__Data records__:
•••••

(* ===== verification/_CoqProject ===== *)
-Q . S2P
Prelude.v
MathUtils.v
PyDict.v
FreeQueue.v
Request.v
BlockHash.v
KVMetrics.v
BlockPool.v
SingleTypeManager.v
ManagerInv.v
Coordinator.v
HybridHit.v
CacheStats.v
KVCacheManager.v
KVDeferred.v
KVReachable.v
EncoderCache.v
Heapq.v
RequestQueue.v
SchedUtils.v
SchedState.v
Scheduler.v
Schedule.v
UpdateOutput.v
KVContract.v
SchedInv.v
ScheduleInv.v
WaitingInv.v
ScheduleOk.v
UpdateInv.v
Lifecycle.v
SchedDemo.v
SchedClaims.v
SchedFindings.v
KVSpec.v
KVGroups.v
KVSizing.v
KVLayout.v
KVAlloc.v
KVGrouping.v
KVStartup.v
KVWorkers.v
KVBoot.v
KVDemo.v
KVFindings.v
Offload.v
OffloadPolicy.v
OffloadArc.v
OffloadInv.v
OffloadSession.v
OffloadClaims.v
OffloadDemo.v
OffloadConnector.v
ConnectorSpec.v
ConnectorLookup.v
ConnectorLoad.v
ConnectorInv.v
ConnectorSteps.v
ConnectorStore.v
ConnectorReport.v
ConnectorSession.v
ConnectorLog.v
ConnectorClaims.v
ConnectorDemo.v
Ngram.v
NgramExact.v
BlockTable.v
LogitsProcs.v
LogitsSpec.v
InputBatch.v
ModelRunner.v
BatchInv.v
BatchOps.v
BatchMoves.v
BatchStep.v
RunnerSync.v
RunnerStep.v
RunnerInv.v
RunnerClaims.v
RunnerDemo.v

•••••

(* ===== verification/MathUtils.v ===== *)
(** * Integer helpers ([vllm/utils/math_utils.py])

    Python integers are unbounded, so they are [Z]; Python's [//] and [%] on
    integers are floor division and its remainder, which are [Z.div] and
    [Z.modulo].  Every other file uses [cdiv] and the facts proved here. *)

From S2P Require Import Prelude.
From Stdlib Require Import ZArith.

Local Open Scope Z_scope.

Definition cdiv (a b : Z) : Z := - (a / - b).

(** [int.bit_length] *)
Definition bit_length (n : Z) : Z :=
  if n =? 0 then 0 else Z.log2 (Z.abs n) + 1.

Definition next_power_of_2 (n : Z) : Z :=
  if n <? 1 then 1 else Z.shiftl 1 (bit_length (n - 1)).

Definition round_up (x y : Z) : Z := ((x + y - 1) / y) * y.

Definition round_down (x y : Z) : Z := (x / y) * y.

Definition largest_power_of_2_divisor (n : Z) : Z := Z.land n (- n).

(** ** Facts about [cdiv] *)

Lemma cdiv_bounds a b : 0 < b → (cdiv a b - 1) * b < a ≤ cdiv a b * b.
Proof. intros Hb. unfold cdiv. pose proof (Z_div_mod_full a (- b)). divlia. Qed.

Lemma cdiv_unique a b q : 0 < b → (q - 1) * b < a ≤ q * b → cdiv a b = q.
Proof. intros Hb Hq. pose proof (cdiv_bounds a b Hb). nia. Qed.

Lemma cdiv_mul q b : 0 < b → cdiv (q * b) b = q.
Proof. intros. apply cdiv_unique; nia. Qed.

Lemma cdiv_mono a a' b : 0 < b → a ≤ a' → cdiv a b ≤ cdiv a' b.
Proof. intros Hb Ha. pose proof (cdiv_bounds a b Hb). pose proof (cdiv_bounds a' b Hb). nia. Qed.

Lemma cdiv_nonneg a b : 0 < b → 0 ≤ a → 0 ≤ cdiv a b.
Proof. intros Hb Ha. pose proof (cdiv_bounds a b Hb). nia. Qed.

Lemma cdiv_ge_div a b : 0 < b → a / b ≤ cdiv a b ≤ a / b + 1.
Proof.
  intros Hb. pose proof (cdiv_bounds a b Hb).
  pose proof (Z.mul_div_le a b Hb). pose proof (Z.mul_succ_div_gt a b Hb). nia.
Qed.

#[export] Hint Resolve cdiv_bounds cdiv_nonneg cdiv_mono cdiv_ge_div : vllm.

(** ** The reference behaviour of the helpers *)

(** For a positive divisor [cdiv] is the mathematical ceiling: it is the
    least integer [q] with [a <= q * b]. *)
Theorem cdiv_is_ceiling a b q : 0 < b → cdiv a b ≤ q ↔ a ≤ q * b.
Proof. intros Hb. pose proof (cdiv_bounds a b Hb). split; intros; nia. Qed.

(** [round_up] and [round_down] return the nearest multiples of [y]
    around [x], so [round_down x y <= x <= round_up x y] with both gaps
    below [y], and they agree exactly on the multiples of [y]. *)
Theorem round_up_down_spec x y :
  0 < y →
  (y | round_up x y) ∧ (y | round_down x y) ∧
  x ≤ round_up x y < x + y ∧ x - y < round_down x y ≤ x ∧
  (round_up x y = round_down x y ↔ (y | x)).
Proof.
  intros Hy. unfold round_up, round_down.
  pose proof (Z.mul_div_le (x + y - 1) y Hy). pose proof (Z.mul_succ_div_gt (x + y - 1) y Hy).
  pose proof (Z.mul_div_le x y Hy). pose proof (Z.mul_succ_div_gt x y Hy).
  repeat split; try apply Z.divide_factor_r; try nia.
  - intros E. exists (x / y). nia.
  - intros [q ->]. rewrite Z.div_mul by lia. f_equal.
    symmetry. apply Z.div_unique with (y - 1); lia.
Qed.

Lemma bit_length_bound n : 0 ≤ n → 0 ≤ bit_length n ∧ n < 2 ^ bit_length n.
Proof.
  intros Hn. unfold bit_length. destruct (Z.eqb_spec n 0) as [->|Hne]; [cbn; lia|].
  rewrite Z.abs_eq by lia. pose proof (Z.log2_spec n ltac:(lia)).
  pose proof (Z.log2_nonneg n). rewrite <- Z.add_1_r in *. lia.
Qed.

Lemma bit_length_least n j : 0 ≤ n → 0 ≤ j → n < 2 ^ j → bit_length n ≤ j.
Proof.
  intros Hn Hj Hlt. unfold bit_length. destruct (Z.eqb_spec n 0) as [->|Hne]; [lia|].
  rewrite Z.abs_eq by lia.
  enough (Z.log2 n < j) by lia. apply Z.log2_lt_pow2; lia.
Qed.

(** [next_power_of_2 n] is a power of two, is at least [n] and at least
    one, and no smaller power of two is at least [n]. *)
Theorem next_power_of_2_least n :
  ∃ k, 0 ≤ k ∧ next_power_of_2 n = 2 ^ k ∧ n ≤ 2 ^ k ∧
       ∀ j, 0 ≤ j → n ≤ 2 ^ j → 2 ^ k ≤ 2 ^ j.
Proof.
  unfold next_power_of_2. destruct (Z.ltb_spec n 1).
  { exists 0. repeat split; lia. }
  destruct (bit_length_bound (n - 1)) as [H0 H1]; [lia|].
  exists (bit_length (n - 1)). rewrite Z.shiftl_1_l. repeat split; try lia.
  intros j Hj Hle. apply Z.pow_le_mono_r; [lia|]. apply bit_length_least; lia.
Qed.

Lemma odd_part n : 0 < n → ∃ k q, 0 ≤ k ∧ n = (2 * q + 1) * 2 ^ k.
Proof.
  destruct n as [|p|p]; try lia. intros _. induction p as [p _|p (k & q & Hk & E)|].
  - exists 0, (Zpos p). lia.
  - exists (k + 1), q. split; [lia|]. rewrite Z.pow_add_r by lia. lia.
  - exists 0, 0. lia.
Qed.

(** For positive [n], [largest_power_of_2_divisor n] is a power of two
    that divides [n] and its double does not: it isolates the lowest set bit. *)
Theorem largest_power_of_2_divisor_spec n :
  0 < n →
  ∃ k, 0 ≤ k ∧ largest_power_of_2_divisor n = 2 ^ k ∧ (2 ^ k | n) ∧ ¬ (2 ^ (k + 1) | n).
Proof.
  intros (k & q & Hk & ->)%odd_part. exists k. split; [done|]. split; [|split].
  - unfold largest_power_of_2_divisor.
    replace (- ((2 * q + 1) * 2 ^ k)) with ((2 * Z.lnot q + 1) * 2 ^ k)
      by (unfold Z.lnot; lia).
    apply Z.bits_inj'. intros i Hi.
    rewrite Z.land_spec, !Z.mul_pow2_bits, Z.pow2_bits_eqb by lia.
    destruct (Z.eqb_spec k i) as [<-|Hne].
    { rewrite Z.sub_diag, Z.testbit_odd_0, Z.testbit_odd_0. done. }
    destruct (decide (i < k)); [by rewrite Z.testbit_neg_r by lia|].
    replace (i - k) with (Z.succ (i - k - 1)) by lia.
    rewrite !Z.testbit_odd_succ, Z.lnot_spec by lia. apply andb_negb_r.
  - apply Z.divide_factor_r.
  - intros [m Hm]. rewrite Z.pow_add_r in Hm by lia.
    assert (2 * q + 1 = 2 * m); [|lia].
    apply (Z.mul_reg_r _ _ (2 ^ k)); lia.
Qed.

•••••

__PROBLEM STATEMENT__:
Going through the entries, return every line holding the word "Prelude".

__OUTPUT FOR THIS EXERCISE__:
Prelude.v
From S2P Require Import Prelude.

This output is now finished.